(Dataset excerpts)
---+---
(** One turn of the loop of [FillBuffer]. *)
Lemma playing_window alls past v e rs :
  playing alls past v → curr_begin_time_ v ≤ e ≤ end_time_ v →
  Forall2 (ready (e + 1)) alls rs →
  playing alls past (mkViewer (begin_time_ v) (end_time_ v) (channels_ v) (channel_list_ v) rs.*1 rs.*2 (u64 (e + 1))
    (emplace_all (window (curr_begin_time_ v) e (mjoin alls)) (msg_buffer_ v))).
Proof using Type*.
  intros [Hr Ho Hp Hs Ht] He Hrs. assert (Hu : u64 (e + 1) = e + 1) by (unfold u64; apply Z.mod_small; unfold kStepTimeNanoSec in Ht; lia).
  apply StronglySorted_app in Ho as Ho'. destruct Ho' as (Hx & Hop & Hob).
  destruct (emplace_all_spec (window (curr_begin_time_ v) e (mjoin alls)) (msg_buffer_ v) Hob) as [H1 H2].
  rewrite Hu. split; simpl; [| | | |lia].
  - rewrite !length_fmap. split; [done|]. by rewrite zip_fst_snd.
  - apply in_order_app; [done|done|]. intros x y Hxp Hy. rewrite emplace_all_perm in Hy. apply elem_of_app in Hy as [Hy|Hy]; [by apply Hx|].
    apply list_elem_of_filter in Hy as [Hy _].
    assert (Hxw : x ∈ window (begin_time_ v) (curr_begin_time_ v - 1) (mjoin alls)) by (rewrite <- Hp; apply elem_of_app; by left).
    apply list_elem_of_filter in Hxw as [Hxw _]. lia.
  - rewrite emplace_all_perm, (assoc_L (++)), Hp. replace (e + 1 - 1) with e by lia. apply window_next_perm. lia.
  - intros t. unfold at_time in H2, Hs |- *. rewrite filter_app, H2, <- filter_app, (assoc_L (++)), filter_app, Hs, <- filter_app.
    replace (e + 1 - 1) with e by lia. apply window_next. lia.
Qed.

Lemma FillBuffer_spec windows reads : ∀ alls past v,
  playing alls past v → (length (mjoin alls) < reads)%nat →
  (0 < windows)%nat → end_time_ v + 1 - curr_begin_time_ v ≤ (Z.of_nat windows - 1) * (kStepTimeNanoSec + 1) →
  ∃ v', FillBuffer windows reads v = Some (v', negb (bool_decide (msg_buffer_ v' = []))) ∧ playing alls past v' ∧
    begin_time_ v' = begin_time_ v ∧ end_time_ v' = end_time_ v ∧ channels_ v' = channels_ v ∧ curr_begin_time_ v ≤ curr_begin_time_ v' ∧
    (msg_buffer_ v' = [] → end_time_ v < curr_begin_time_ v').
Proof using Type*.
  induction windows as [|w IH]; intros alls past v Hv Hn Hw0 Hw; [lia|]. cbn [FillBuffer].
  destruct (Z.leb_spec (curr_begin_time_ v) (end_time_ v)) as [Hc|Hc]; simpl andb.
  2:{ exists v. split_and!; done || lia. }
  case_bool_decide as Hb.
  2:{ exists v. split_and!; try done. intros E. rewrite E in Hb. unfold kBufferMinSize in Hb. simpl in Hb. lia. }
  pose proof Hv as [Hr _ _ _ Ht].
  assert (Hu : u64 (curr_begin_time_ v + kStepTimeNanoSec) = curr_begin_time_ v + kStepTimeNanoSec)
    by (unfold u64, kStepTimeNanoSec in *; apply Z.mod_small; lia). rewrite Hu.
  set (e := if end_time_ v <? curr_begin_time_ v + kStepTimeNanoSec then end_time_ v else curr_begin_time_ v + kStepTimeNanoSec).
  assert (He : curr_begin_time_ v ≤ e ≤ end_time_ v ∧ (e = end_time_ v ∨ e = curr_begin_time_ v + kStepTimeNanoSec)).
  { unfold e. unfold kStepTimeNanoSec in *. destruct (Z.ltb_spec (end_time_ v) (curr_begin_time_ v + 1000000000)); lia. }
  assert (Hr2 : Forall2 (ready (curr_begin_time_ v)) alls (finish (curr_begin_time_ v) <$> zip (readers_ v) (readers_finished_ v))).
  { apply Forall2_fmap_r. eapply Forall2_impl; [apply Hr|]. intros all x. apply finish_ready. }
  destruct (read_windows_spec reads (curr_begin_time_ v) e _ alls (msg_buffer_ v) ltac:(lia) Hr2 Hn) as (rs' & -> & Hrs).
  rewrite <- window_join.
  pose proof (playing_window alls past v e rs' Hv ltac:(lia) Hrs) as Hv2.
  assert (Hu2 : u64 (e + 1) = e + 1) by (unfold u64, kStepTimeNanoSec in *; apply Z.mod_small; lia).
  destruct (IH alls past _ Hv2 Hn) as (v' & H1 & H2 & H3 & H4 & H5 & H6 & H7).
  - unfold kStepTimeNanoSec in *. lia.
  - simpl. rewrite Hu2. unfold kStepTimeNanoSec in *. lia.
  - exists v'. simpl in *. rewrite Hu2 in H6. split_and!; try done. lia.
Qed.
---+---
# Task prompt
From the line with "v. split_and!; try" to the final line of the data above, please reproduce every line exactly and add nothing.

# Written answer
  2:{ exists v. split_and!; try done. intros E. rewrite E in Hb. unfold kBufferMinSize in Hb. simpl in Hb. lia. }
  pose proof Hv as [Hr _ _ _ Ht].
  assert (Hu : u64 (curr_begin_time_ v + kStepTimeNanoSec) = curr_begin_time_ v + kStepTimeNanoSec)
    by (unfold u64, kStepTimeNanoSec in *; apply Z.mod_small; lia). rewrite Hu.
  set (e := if end_time_ v <? curr_begin_time_ v + kStepTimeNanoSec then end_time_ v else curr_begin_time_ v + kStepTimeNanoSec).
  assert (He : curr_begin_time_ v ≤ e ≤ end_time_ v ∧ (e = end_time_ v ∨ e = curr_begin_time_ v + kStepTimeNanoSec)).
  { unfold e. unfold kStepTimeNanoSec in *. destruct (Z.ltb_spec (end_time_ v) (curr_begin_time_ v + 1000000000)); lia. }
  assert (Hr2 : Forall2 (ready (curr_begin_time_ v)) alls (finish (curr_begin_time_ v) <$> zip (readers_ v) (readers_finished_ v))).
  { apply Forall2_fmap_r. eapply Forall2_impl; [apply Hr|]. intros all x. apply finish_ready. }
  destruct (read_windows_spec reads (curr_begin_time_ v) e _ alls (msg_buffer_ v) ltac:(lia) Hr2 Hn) as (rs' & -> & Hrs).
  rewrite <- window_join.
  pose proof (playing_window alls past v e rs' Hv ltac:(lia) Hrs) as Hv2.
  assert (Hu2 : u64 (e + 1) = e + 1) by (unfold u64, kStepTimeNanoSec in *; apply Z.mod_small; lia).
  destruct (IH alls past _ Hv2 Hn) as (v' & H1 & H2 & H3 & H4 & H5 & H6 & H7).
  - unfold kStepTimeNanoSec in *. lia.
  - simpl. rewrite Hu2. unfold kStepTimeNanoSec in *. lia.
  - exists v'. simpl in *. rewrite Hu2 in H6. split_and!; try done. lia.
Qed.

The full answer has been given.